Frank Hall Knowlton (September 2, 1860 - November 22, 1926) was an American botanist, ornithologist and naturalist. Born in Vermont, he joined the Geological Survey and took an interest in fossil plants in the local lignite, later becoming a specialist in paleobotany.

He was born in Brandon, Vermont to a family of old settlers. He went to study at Middlebury College where he took an interest in natural history, influenced by Ezra Brainerd and Henry M. Seely. He received a BS in 1884 and an MS in 1887. He visited the US National Museum in Washington in 1884, while preparing an exhibit for the World Cotton Centennial in New Orleans and came in contact with palaeobotanist Lester F. Ward there.

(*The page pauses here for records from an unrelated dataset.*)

(* ===== verification/CoreDeploy.v ===== *)
(** * CoreDeploy: installing a kernel configuration

    Model of the task that installs a configuration of the kernel: the record of
    the version that was applied last (internal/agent/version_state.go), and
    [applyCoreConfigTask] with [applyCoreConfigUnlocked] of
    internal/agent/agent.go, which stage the lease of the configuration, write
    the file, push it or restart the kernel, ask the kernel what it runs and roll
    back.

    The files are the state files of StateFile, the leases and sessions the lane
    of AgentAuthorization, the answers of the kernel the probes of CoreRuntime
    and the comparison of configurations that of OperationalConfig. The service
    manager, the validation by the kernel binary, the forwards that share ports
    with the kernel, the managed assets and the SSH plan are outcomes of their
    calls; the runtime users and the clock, whose failures are only noted in the
    result, are left out. *)

From S2P Require Import Prelude GoTime Stealth Files Json OperationalConfig CoreRuntime Authorization Window Quota Tracker TrackerInv Traffic SshInbound AgentAuthorization StateFile.

(** ** The version that was applied last *)

Definition appliedVersionStateFile : string := "last-applied-version.json".
Definition singBoxConfigFile : string := "sing-box.json".
Definition singBoxLastGoodFile : string := "sing-box.last-good.json".

Inductive appliedVersionVerdict := appliedVersionApply | appliedVersionReplay | appliedVersionSuperseded.

Record appliedVersionState := mkVersion { av_Version : Z; av_PayloadID : string; av_Kind : string; av_UpdatedAt : string }.
Definition no_version : appliedVersionState := mkVersion 0 "" "" "".

(** ** What is asked of the kernel process *)

(** A restart or a reload, with what the configuration file reads as at that
    moment. *)
Inductive act := ActRestart (config : result state_error bytes) | ActReload (config : result state_error bytes).
Definition loaded (a : act) : result state_error bytes := match a with ActRestart c | ActReload c => c end.

(** The node: the configuration files, the lane of authorization and what was
    asked of the kernel process, newest first. *)
Record Node := mkNode { nd_disk : disk; nd_lane : Lane; nd_acts : list act }.
#[export] Instance eta_Node : Eta Node := fun n => mkNode (nd_disk n) (nd_lane n) (nd_acts n).

(** One look at the kernel and the polls that follow it. *)
Record Looks := mkLooks { lk_first : Probe; lk_polls : list (bool * Probe) }.
(* ===== verification/Activity.v ===== *)
(** * Activity: bounded account activity and its reports

    Model of internal/activity (activity.go, delivery.go; the kernel carries
    the same files): a [Collector] keeps the last three minutes of payload
    activity per account and source network, and freezes one completed minute
    at a time into a report that stays pending until it is acknowledged.
    Counters are uint64 and saturate. Random bytes (the boot id) are an
    argument of [Read]. *)

From S2P Require Import Prelude GoTime Netip Authorization.

Definition Capacity : Z := 4096.
Definition PerAccountCapacity : Z := 32.
Definition RetainedMinutes : Z := 3.

Record Identity := mkId { id_UserID : Z; id_InboundID : Z; id_PathID : Z; id_Source : Prefix }.

#[export] Instance Identity_eq_dec : EqDecision Identity.
Proof. solve_decision. Defined.

#[export] Instance Identity_countable : Countable Identity.
Proof.
  refine (inj_countable' (fun i => (id_UserID i, id_InboundID i, id_PathID i, id_Source i))
    (fun '(u, b, p, s) => mkId u b p s) _). by intros [].
Defined.

(** [Bind]: the network group of a public source. *)
Definition Bind (user inbound path : Z) (source : Addr) : Identity :=
  let source := Unmap source in
  if negb (IsValid source) || IsPrivate source || IsLoopback source || IsUnspecified source ||
     IsMulticast source || IsLinkLocalUnicast source
  then mkId user inbound path zero_prefix
  else mkId user inbound path (masked_prefix source (if Is4 source then 24 else 56)).

Record bucket := mkBucket { b_ActivityBits : Z; b_UploadBytes : Z; b_DownloadBytes : Z }.

(** [m_buckets] is [None] for a slot that was never used. *)
Record minute := mkMinute {
  m_at : Z;
  m_buckets : option (gmap Identity bucket);
  m_accounts : gmap Z Z;
  m_dropped : Z;
  m_unknown : Z;
  m_dirty : bool
}.

#[export] Instance eta_minute : Eta minute := fun m =>
  mkMinute (m_at m) (m_buckets m) (m_accounts m) (m_dropped m) (m_unknown m) (m_dirty m).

He later became an assistant to Ward on the Geology Survey, during which time he studied fossil wood in the lignites of the Potomac. He joined the Geological Survey as an assistant paleontologist in 1894 and was promoted geologist in 1907. He joined the Columbian College as a professor of botany and received a PhD in 1896. He received a ScD in 1921. He founded the journal The Plant World in 1897 and edited it for its first seven years.

Knowlton was also interested in birds and in 1909 he produced Birds of the World published as part of the American Nature Series from Holt. His work on Mesozoic and Cenozoic plants occupied much of his research.